Brad Pitt was cast alongside Gabriel Byrne and Kim Basinger and the scene was set for a bizarre failed attempt at It would become a strange failure with a history of vandalism and bizarre choices ultimately killing any chance of success.
Cool World is about a soldier called Frank who after a hideous parent killing accident ends up in the equivalent of Toon Town in this it’s called the “Cool World”. Humans are known as “noids” and the toons are known as “doodles”.
Doodles cannot sleep with noids or they become noids themselves and that is against the rules of Cool World. Doodle Holli Would (Kim Basinger) desperate to become a noid bring over a cartoonist to seduce him and then she will become a noid. It’s a bizarre and frankly kind of disturbing plot and not originally the plot at all.
If you aren’t picking up on the obvious “Who Framed Roger Rabbit” feeling then you need to pay more attention. Our vampy Jessica Rabbit-esque character is Holli and we even have a detective just like Bob Hoskin’s private eye.
On its surface, the idea seems sound. Bakshi had a reputation for grown-up cartoons and David Bowie contributed to the soundtrack. The entire thing on paper looks like it could be on the way to becoming one of the coolest, strangest cult classics of all time. Naturally, that never happened.
Originally Bakshi envisioned a hard-R animated/live-action spectacle originally focusing more on the idea of being trapped in the “cool world” of your own creation. Gabriel Byrne’s character the cartoonist would have been far more important and the whole thing would have been far scarier. However, Paramount wanted PG-13 and started re-writing and redoing, and taking over the production.

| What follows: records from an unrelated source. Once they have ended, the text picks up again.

Definition is_word_char (c : ascii) : bool :=
  let n := nat_of_ascii c in
  ((48 <=? n) && (n <=? 57) || (65 <=? n) && (n <=? 90)
   || (97 <=? n) && (n <=? 122) || (n =? 95))%nat.

Fixpoint run_length (ok : ascii -> bool) (l : list ascii) : nat :=
  match l with
  | c :: r => if ok c then S (run_length ok r) else O
  | [] => O
  end.

(** The longest stretch of characters satisfying [ok] around a point. *)
Definition span_around (ok : ascii -> bool) (text : string) (p : Z) : Region :=
  let chars := list_ascii_of_string text in
  let n := Z.to_nat p in
  mkRegion (p - Z.of_nat (run_length ok (rev (firstn n chars))))
           (p + Z.of_nat (run_length ok (skipn n chars))).

Definition word (text : string) (p : Z) : Region :=
  span_around is_word_char text p.

Definition line (text : string) (p : Z) : Region :=
  span_around (fun c => negb (is_newline c)) text p.

Fixpoint line_start (chars : list ascii) (row : nat) : nat :=
  match row, chars with
  | O, _ => O
  | _, [] => O
  | S r, c :: rest =>
      S (line_start rest (if is_newline c then r else row))
  end.

Definition text_point (text : string) (row col : Z) : Z :=
  Z.of_nat (line_start (list_ascii_of_string text) (Z.to_nat row)) + col.

Definition host (files executables path : list string) (cwd : string)
  (tool : Invocation -> ProcOutcome) (decoder : string -> result json)
  : Host :=
  mkHost isabs (fun p => str_in p files) (fun p => str_in p executables)
    (which path executables) (abspath cwd) tool decoder
    text_point word line.

End Posix.

(** ** Example data

    Hosts, views and diagnostics for the closed examples. *)

Definition example_host : Host :=
  Posix.host ["/usr/bin/ruff"; "/w/a/pyproject.toml"] ["/usr/bin/ruff"]
    ["/usr/local/bin"; "/usr/bin"] "/w"
    (fun _ => TimeoutExpired) Json.loads.

(** A tool for the closed examples: it answers on standard input only,
    with the code and the streams that [respond] computes from the text. *)
Definition stdin_tool (respond : string -> ProcOutcome) (inv : Invocation)
  : ProcOutcome :=
  match stdin inv with
  | Some code => respond code
  | None => Failed "no input"
  end.

Definition example_view (text : string) : View :=
  mkView true (Some "/w/a/b/c/file.py") ["/w"] text [mkRegion 0 0]
    (fun _ => []) None None None [] [].

(** A formatter for the closed examples: it drops carriage returns. *)
Fixpoint drop_cr (s : string) : string :=
  match s with
  | EmptyString => EmptyString
  | String c r =>
      if (nat_of_ascii c =? 13)%nat then drop_cr r else String c (drop_cr r)
  end.

Definition format_host : Host :=
  Posix.host ["/usr/bin/ruff"] ["/usr/bin/ruff"] ["/usr/bin"] "/w"
    (stdin_tool (fun code => Exited 0 (drop_cr code) "")) Json.loads.

Definition cr : string := String (ascii_of_nat 13) "".

Definition stored_example : StoredDiag :=
  mkDiag (mkRegion 0 6) (JStr "F401") (JStr "unused import") (JStr "")
    error (JInt 1) (JInt 1).

Definition lint_host (respond : ProcOutcome) : Host :=
  Posix.host ["/usr/bin/ruff"] ["/usr/bin/ruff"] ["/usr/bin"] "/w"
    (fun _ => respond) Json.loads.

(** An issue as the tool prints it, at a row and column, with a null end
    location. *)
Definition issue_at (row column : Z) : json :=
  JObj [("code", JStr "F401"); ("message", JStr "unused import");
        ("location", JObj [("row", JInt row); ("column", JInt column)]);
        ("end_location", JNull); ("url", JStr "")].

Definition diag_at (n : Z) : StoredDiag :=
  mkDiag (mkRegion n (n + 4)) (JStr "F401") (JStr "unused import") (JStr "")
    error (JInt 1) (JInt 1).

Definition warning_at (n : Z) : StoredDiag :=
  mkDiag (mkRegion n (n + 1)) (JStr "W291") (JStr "trailing whitespace")
    (JStr "") warning (JInt 1) (JInt 1).

(** Two issues as the tool prints them: one with an end location, one
    without. *)
Definition two_issues_text : string :=
  Json.text
    "[{'code': 'F401', 'message': 'unused import', 'location': {'row': 1, 'column': 8}, 'end_location': {'row': 1, 'column': 10}, 'url': 'u'}, {'code': 'W291', 'message': 'trailing whitespace', 'location': {'row': 1, 'column': 10}}]".

(** * Properties *)

(** ** SeverityClassifier *)

(** How a string code is classified, case by case: the first character
    decides on [error] before the warning families are consulted. *)
Lemma severity_of_code_cases (code : string) :
  severity_of_code code =
    if (code =? "")%string then error
    else if startswith code "E" || startswith code "F" then error
    else if existsb (startswith code) warning_prefixes then warning
    else info.
Proof.
  unfold severity_of_code.
  destruct code as [|c r]; [reflexivity|].
  cbn [String.eqb substring].
  replace (substring 0 0 r) with EmptyString by (destruct r; reflexivity).
  assert (Hp : forall x : ascii,
             startswith (String c r) (String x "") = Ascii.eqb c x).
  { intros x. unfold startswith. cbn [prefix].
    destruct (ascii_dec x c) as [->|Hn].
    - rewrite Ascii.eqb_refl. destruct r; reflexivity.
    - symmetry. apply Ascii.eqb_neq. congruence. }
  rewrite !Hp.
  unfold str_in, error_prefixes. cbn [existsb String.eqb].
  destruct (Ascii.eqb c "E"), (Ascii.eqb c "F"); reflexivity.
Qed.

The animators were told to just animated over with anything in particular, as they had no fixed script. This leads to scenes and ideas where the main story is happening but strange Looney Tunes-style adventures are happening all over the screen. Your eye has no idea where to rest. The entire thing is left as a kinetic frenzied mess that feels mind-blowingly strange to watch. That’s if you make it through the whole thing in the first place.
In fact, the most coherent thing about the film is the beginning Action to Live Action sequence introducing Brad Pitt’s character into Cool World after that the whole thing goes haywire and not in the best of ways.

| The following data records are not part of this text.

(** The closure [limitMatchedString] of [(CommitMatch).Limit] (pointer receiver): the new
    budget and the trimmed string. Slicing [[:limit]] with a negative
    [limit] is a run-time panic. *)
Definition limitMatchedString (limit : Z) (ms : MatchedString)
  : outcome (Z * MatchedString) :=
  let n := Z.of_nat (length (MatchedRanges ms)) in
  if n =? 0 then Returns (int64wrap (limit - 1), ms)
  else if n >? limit then
    if limit <? 0 then Panics "runtime error: slice bounds out of range"
    else Returns (0, {| Content := Content ms;
                        MatchedRanges := firstn (Z.to_nat limit) (MatchedRanges ms) |})
  else Returns (int64wrap (limit - n), ms).

(** [(CommitMatch).Limit] (pointer receiver): the returned budget and the match after the
    in-place trimming. *)
Definition CommitMatch_Limit (limit : Z) (cm : CommitMatch) : outcome (Z * CommitMatch) :=
  match DiffPreview cm, MessagePreview cm with
  | Some d, _ =>
      r <-- limitMatchedString limit d ;; Returns (fst r, setDiffPreview cm (Some (snd r)))
  | None, Some m =>
      r <-- limitMatchedString limit m ;; Returns (fst r, setMessagePreview cm (Some (snd r)))
  | None, None => Panics "exactly one of DiffPreview or Message must be set"
  end.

Like all bizarre and strange film history pieces, there was a lot going on behind the scenes to especially with Kim Basinger. Basinger signed onto the film under the odd belief that it would PG-13 and child-friendly, which you really have to question knowing that Bakshi was the director. She believed Holli Would was character children would adore and that they could screen the film in children’s hospitals. How she could possibly think that from the script, costumes and concept we will never know however one thing is for sure those children certainly never saw the finished film.
To mark the arrival of the film Paramount paid significant amounts of money to get a massive cutout of Holli to sit on top of the famed sign. Homeowners went to court over the decision as they thought it was a hideous addition to the landmark. However, they didn’t win and Holly loomed over Hollywood for a small period of time.

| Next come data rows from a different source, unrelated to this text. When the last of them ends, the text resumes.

(** What [plot_waves] draws: the smoothed rendered signal, the smoothed
    ideal sine, and the spectrum of the rendered signal. *)
Record waves : Type := {
  w_signal : list R;
  w_ys_plot : list R;
  w_xf : list R;
  w_y_db : list Np.cvalue
}.

Definition plot_waves (time_sec : R) (note : Z) (shape : string)
  (smooth_samples chunk_size : Z) (cut_start cut_end : option Z) : M waves :=
  let buf_len := Py.int (time_sec * IZR SAMPLE_RATE) in
  freq <~ lift (Common.freq_for note) ;;
  ts <~ lift (Np.linspace 0 time_sec buf_len) ;;
  let ys := Np.sin_array (map (fun t => TAU * freq * t) ts) in
  s <~ call (CoreWrapperCall SAMPLE_RATE) (core_wrapper E SAMPLE_RATE) ;;
  s <~ initialize_synth s shape ;;
  s <~ call (NoteOnCall note) (note_on E s note) ;;
  lrs <~ call (RenderCall chunk_size buf_len shape)
              (render E s chunk_size buf_len shape) ;;
  let signal_left := fst (fst lrs) in
  let start := match cut_start with Some c => c | None => 0%Z end in
  let end_ := match cut_end with Some c => c | None => buf_len end in
  let plot_len := (end_ - start)%Z in
  let signal := slice signal_left (Some start) (Some end_) in
  signal <~ lift (Common.smooth_edges signal smooth_samples) ;;
  let amp := 1 in
  ys_smooth <~ lift (Common.smooth_edges (slice ys None (Some plot_len))
                                         smooth_samples) ;;
  let ys_plot := map (fun y => amp * y) ys_smooth in
  xf_ydb <~ lift (Common.fft signal (IZR SAMPLE_RATE)) ;;
  retM {| w_signal := signal; w_ys_plot := ys_plot;
          w_xf := fst xf_ydb; w_y_db := snd xf_ydb |}.

(** One iteration of the sweep: the columns appended to [spectra_ideal]
    and to [spectra] for one note. *)
Definition heatmap_note (shape : string) (length_sec : R) (samples : Z)
  (harmonics smooth_samples chunk_size note : Z)
  : M (list Np.cvalue * list Np.cvalue) :=
  freq <~ lift (Common.freq_for note) ;;
  ts <~ lift (Np.linspace 0 length_sec samples) ;;
  signal <~ lift (Synth.create_saw (IZR SAMPLE_RATE) samples freq harmonics None) ;;
  signal_smooth <~ lift (Common.smooth_edges signal smooth_samples) ;;
  xf_ydb <~ lift (Common.fft signal_smooth (IZR SAMPLE_RATE)) ;;
  let ideal_col := snd xf_ydb in
  s <~ call (CoreWrapperCall SAMPLE_RATE) (core_wrapper E SAMPLE_RATE) ;;
  s <~ initialize_synth s shape ;;
  s <~ call (NoteOnCall note) (note_on E s note) ;;
  lrs <~ call (RenderCall chunk_size samples shape)
              (render E s chunk_size samples shape) ;;
  let l := fst (fst lrs) in
  s <~ call (NoteOffCall note) (note_off E (snd lrs) note) ;;
  signal_smooth <~ lift (Common.smooth_edges signal smooth_samples) ;;
  xf_ydb <~ lift (Common.fft signal_smooth (IZR SAMPLE_RATE)) ;;
  retM (ideal_col, snd xf_ydb).

(** The loop over [range(note_start, note_end)], appending one column to
    each of the two lists per note. *)
Fixpoint heatmap_loop (body : Z -> M (list Np.cvalue * list Np.cvalue))
  (notes : list Z) (spectra_ideal spectra : list (list Np.cvalue))
  : M (list (list Np.cvalue) * list (list Np.cvalue)) :=
  match notes with
  | [] => retM (spectra_ideal, spectra)
  | note :: rest =>
      cols <~ body note ;;
      heatmap_loop body rest (spectra_ideal ++ [fst cols]) (spectra ++ [snd cols])
  end.

(** [np.array(columns).T] for columns of equal length. *)
Fixpoint transpose {A : Type} (columns : list (list A)) : list (list A) :=
  match columns with
  | [] => []
  | [col] => map (fun x => [x]) col
  | col :: rest => map (fun p => fst p :: snd p) (combine col (transpose rest))
  end.

Definition harmonics_of (shape : string) : result Z :=
  let SOFT_SAW_HARMONICS := 8%Z in
  let HARD_SAW_HARMONICS := 64%Z in
  if String.eqb shape "sine" then Ok 1%Z
  else if String.eqb shape "softsaw" then Ok SOFT_SAW_HARMONICS
  else if String.eqb shape "hardsaw" then Ok HARD_SAW_HARMONICS
  else Raise ValueError.

(** The two lists of columns at the end of the loop of [heatmap]. *)
Definition heatmap_spectra (shape : string) (length_sec : R)
  (note_start note_end smooth_samples : Z)
  : M (list (list Np.cvalue) * list (list Np.cvalue)) :=
  let samples := Py.int (length_sec * IZR SAMPLE_RATE) in
  let chunk_size := 1024%Z in
  let shape := strip (lower shape) in
  harmonics <~ lift (harmonics_of shape) ;;
  heatmap_loop
    (heatmap_note shape length_sec samples harmonics smooth_samples chunk_size)
    (range note_start note_end) [] [].

(** [heatmap] up to the drawing: the matrices [spectra_ideal] and
    [spectra], rows being frequency bins and columns notes. *)
Definition heatmap (shape : string) (length_sec : R)
  (note_start note_end smooth_samples : Z) (color_map : string)
  : M (list (list Np.cvalue) * list (list Np.cvalue)) :=
  cols <~ heatmap_spectra shape length_sec note_start note_end smooth_samples ;;
  retM (transpose (fst cols), transpose (snd cols)).

End WithEngine.

End Analyze.

(** ** The engine calls of the sweep, and engines that do not fail *)

(** The nine parameter updates of [initialize_synth], in order, for the
    oscillator value [v] of the shape. *)
Definition initialize_synth_calls (v : R) : list engine_call :=
  let path a b := Interface.eparam_path [a; b] in
  [ UpdateParamCall (path "Osc1" "Enable")%string 1;
    UpdateParamCall (path "Osc1" "Shape")%string v;
    UpdateParamCall (path "Osc2" "Enable")%string 0;
    UpdateParamCall (path "Filt1" "Enable")%string 0;
    UpdateParamCall (path "Filt2" "Enable")%string 0;
    UpdateParamCall (path "AmpEnv" "Attack")%string (1 / 10);
    UpdateParamCall (path "AmpEnv" "Sustain")%string 1;
    UpdateParamCall (path "AmpEnv" "Decay")%string 1;
    UpdateParamCall (path "AmpEnv" "Release")%string 1 ].

(** The calls of one iteration of the loop of [heatmap]. *)
Definition sweep_note_calls (v : R) (samples : Z) (shape : string) (note : Z)
  : list engine_call :=
  CoreWrapperCall Analyze.SAMPLE_RATE
    :: initialize_synth_calls v
    ++ [NoteOnCall note; RenderCall 1024 samples shape; NoteOffCall note].

(** An engine none of whose operations raises. *)
Definition reliable (E : Engine) : Prop :=
  (forall sr, exists s, core_wrapper E sr = Ok s)
  /\ (forall s p v, exists s', update_param E s p v = Ok s')
  /\ (forall s n, exists s', note_on E s n = Ok s')
  /\ (forall s c n sh, exists lrs, render E s c n sh = Ok lrs)
  /\ (forall s n, exists s', note_off E s n = Ok s').

(** * Properties *)

Import Common.

(** ** PitchConverter: [freq_for] *)

Lemma float_pow_two (y : R) : y < 1024 -> float_pow 2 y = Ok (Rpower 2 y).
Proof.
  intro Hy. unfold float_pow, FLOAT_OVERFLOW.
  destruct (Rle_dec (Rpower 2 1024) (Rpower 2 y)) as [Hle | _]; [| reflexivity].
  pose proof (Rpower_lt 2 y 1024 ltac:(lra) Hy). lra.
Qed.

Lemma float_pow_two_overflow (y : R) :
  1024 <= y -> float_pow 2 y = Raise OverflowError.
Proof.
  intro Hy. unfold float_pow, FLOAT_OVERFLOW.
  destruct (Rle_dec (Rpower 2 1024) (Rpower 2 y)) as [_ | Hn]; [reflexivity |].
  exfalso. apply Hn. destruct Hy as [Hy | <-]; [| lra].
  left. apply Rpower_lt; lra.
Qed.

(** Every note below 12357 has a frequency, given by the formula. *)
Lemma freq_for_returns (note : Z) :
  (note < 12357)%Z ->
  freq_for note = Ok (440 * Rpower 2 (IZR (note - 69) / 12)).
Proof.
  intro Hn. unfold freq_for. cbv zeta.
  rewrite float_pow_two; [reflexivity |].
  assert (H : IZR (note - 69) < IZR 12288) by (apply IZR_lt; lia).
  lra.
Qed.

(** From note 12357 on the power is [2.0 ** 1024.0] or more. *)
Lemma freq_for_overflow (note : Z) :
  (12357 <= note)%Z -> freq_for note = Raise OverflowError.
Proof.
  intro Hn. unfold freq_for. cbv zeta.
  rewrite float_pow_two_overflow; [reflexivity |].
  assert (H : IZR 12288 <= IZR (note - 69)) by (apply IZR_le; lia).
  lra.
Qed.

Lemma freq_for_value (note : Z) (f : R) :
  freq_for note = Ok f ->
  (note < 12357)%Z /\ f = 440 * Rpower 2 (IZR (note - 69) / 12).
Proof.
  intro H. destruct (Z_lt_le_dec note 12357) as [Hlt | Hge].
  - rewrite (freq_for_returns note Hlt) in H. split; [exact Hlt | congruence].
  - rewrite (freq_for_overflow note Hge) in H. discriminate.
Qed.

Lemma freq_for_pos (note : Z) (f : R) : freq_for note = Ok f -> 0 < f.
Proof.
  intro H. apply freq_for_value in H. destruct H as [_ ->].
  unfold Rpower. apply Rmult_lt_0_compat; [lra | apply exp_pos].
Qed.

Lemma freq_for_A4 : freq_for 69 = Ok 440.
Proof.
  rewrite freq_for_returns by lia. f_equal.
  replace (IZR (69 - 69) / 12) with 0 by (simpl; lra).
  rewrite Rpower_O by lra. lra.
Qed.

Lemma freq_for_lt (a b : Z) (fa fb : R) :
  (a < b)%Z -> freq_for a = Ok fa -> freq_for b = Ok fb -> fa < fb.
Proof.
  intros Hab Ha Hb.
  apply freq_for_value in Ha. destruct Ha as [_ ->].
  apply freq_for_value in Hb. destruct Hb as [_ ->].
  apply Rmult_lt_compat_l; [lra |].
  apply Rpower_lt; [lra |].
  apply Rmult_lt_compat_r; [lra |].
  apply IZR_lt. lia.
Qed.

(** *** Where the frequency is a finite double *)












(** ** EdgeSmoother: [smooth_edges] *)

Import Np (zipmul).

Lemma nonzero_true (r : R) : r <> 0 -> nonzero r = true.
Proof. intro H. unfold nonzero. destruct (Req_dec_T r 0); [contradiction | reflexivity]. Qed.

Lemma nonzero_false (r : R) : r = 0 -> nonzero r = false.
Proof. intro H. unfold nonzero. destruct (Req_dec_T r 0); [reflexivity | contradiction]. Qed.

Lemma nonzero_spec (r : R) : nonzero r = true <-> r <> 0.
Proof.
  unfold nonzero. destruct (Req_dec_T r 0); split; intros; try easy.
Qed.

Lemma removelast_len {A : Type} (l : list A) :
  length (removelast l) = pred (length l).
Proof.
  induction l as [| x [| y l'] IH]; simpl in *; auto.
Qed.

Lemma nth_zipmul (xs ys : list R) (i : nat) :
  length xs = length ys ->
  nth i (zipmul xs ys) 0 = nth i xs 0 * nth i ys 0.
Proof.
  unfold zipmul.
  revert ys i. induction xs as [| x xs IH]; intros [| y ys] i Hlen;
    simpl in Hlen; try discriminate.
  - destruct i; simpl; lra.
  - destruct i; simpl; [reflexivity | apply IH; lia].
Qed.

Lemma length_zipmul (xs ys : list R) :
  length xs = length ys -> length (zipmul xs ys) = length xs.
Proof.
  intro H. unfold zipmul. rewrite length_map, length_combine, <- H. apply Nat.min_id.
Qed.

Lemma last_nth (l : list R) : List.last l 0 = nth (pred (length l)) l 0.
Proof.
  induction l as [| x [| y l'] IH]; simpl in *; auto.
Qed.

(** The ramps of [np.linspace]: length, first and last sample. *)
Lemma linspace_ok (start stop : R) (num : Z) :
  (0 <= num)%Z ->
  exists mask,
    Np.linspace start stop num = Ok mask
    /\ length mask = Z.to_nat num
    /\ ((1 <= num)%Z -> nth 0 mask 0 = start)
    /\ ((2 <= num)%Z -> List.last mask 0 = stop)
    /\ (num = 1%Z -> mask = [start]).
Proof.
  intro Hnum. unfold Np.linspace.
  destruct (Z.ltb_spec num 0) as [Hneg | _]; [lia |].
  cbv zeta.
  destruct (Z.ltb_spec 1 num) as [Hbig | Hsmall].
  - destruct (Z.ltb_spec 0 (num - 1)) as [_ | Hc]; [| lia].
    eexists; split; [reflexivity |].
    remember (Z.to_nat num) as a eqn:Ha.
    assert (Ha2 : (2 <= a)%nat) by lia.
    destruct a as [| [| a']]; try lia.
    repeat split.
    + rewrite length_app, removelast_len, !length_map, length_seq. simpl. lia.
    + intros _. simpl. lra.
    + intros _. apply last_last.
    + intros ->. lia.
  - destruct (Z.ltb_spec 0 (num - 1)) as [Hc | _]; [lia |].
    eexists; split; [reflexivity |].
    repeat split.
    + now rewrite !length_map, length_seq.
    + intros H1. assert (num = 1%Z) as -> by lia. simpl. lra.
    + intros H2. lia.
    + intros ->. simpl. f_equal. lra.
Qed.

Lemma linspace_negative (start stop : R) (num : Z) :
  (num < 0)%Z -> Np.linspace start stop num = Raise ValueError.
Proof.
  intro H. unfold Np.linspace.
  destruct (Z.ltb_spec num 0); [reflexivity | lia].
Qed.

Lemma slice_prefix {A : Type} (xs : list A) (k : nat) :
  (k <= length xs)%nat ->
  slice xs (Some 0%Z) (Some (Z.of_nat k)) = firstn k xs.
Proof.
  intro Hk. unfold slice, slice_start, slice_stop, slice_bound.
  change (0 <? 0)%Z with false. cbv iota.
  destruct (Z.ltb_spec (Z.of_nat k) 0); [lia |].
  rewrite !Z.min_l by lia.
  now rewrite Z.sub_0_r, Nat2Z.id.
Qed.

Lemma slice_suffix {A : Type} (xs : list A) (k : nat) :
  (1 <= k <= length xs)%nat ->
  slice xs (Some (- Z.of_nat k)%Z) None = skipn (length xs - k) xs.
Proof.
  intro Hk. unfold slice, slice_start, slice_stop, slice_bound.
  destruct (Z.ltb_spec (- Z.of_nat k) 0); [| lia].
  rewrite Z.max_r by lia.
  replace (Z.to_nat (- Z.of_nat k + Z.of_nat (length xs))) with (length xs - k)%nat by lia.
  apply firstn_all2. rewrite length_skipn. lia.
Qed.

Lemma set_slice_prefix (xs v : list R) (k : nat) :
  (k <= length xs)%nat -> length v = k ->
  Np.set_slice xs (Some 0%Z) (Some (Z.of_nat k)) v = Ok (v ++ skipn k xs).
Proof.
  intros Hk Hv. unfold Np.set_slice, slice_start, slice_stop, slice_bound.
  change (0 <? 0)%Z with false. cbv iota.
  destruct (Z.ltb_spec (Z.of_nat k) 0); [lia |].
  rewrite !Z.min_l by lia.
  rewrite Z.sub_0_r, Nat2Z.id, Hv, Nat.eqb_refl. reflexivity.
Qed.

After all of this “Cool World” only raked in $14 million not even half of its $30 million budget. Nowadays it’s known as a bizarre oddity forgotten mainly but dug out every now and then by directors like Gia Coppola. Ultimately it leads to Bakshi leaving Hollywood altogether. However, he’d continue in animation successfully funding and making the short film “Last Days of Coney Island”.
Ultimately “Cool World” seems like it may be due to an Internet-based reawakening. It’s a fantastic source of bizarre costumes that would look fantastic for Halloween or comic con. It could also definitely benefit from a midnight screening and an awful lot of booze. It certainly fits into the strange “Tumblr” aesthetic that has become so sought after that it may just go from a strange failed oddity to fully-fledged cult status. After all stranger, things have happened.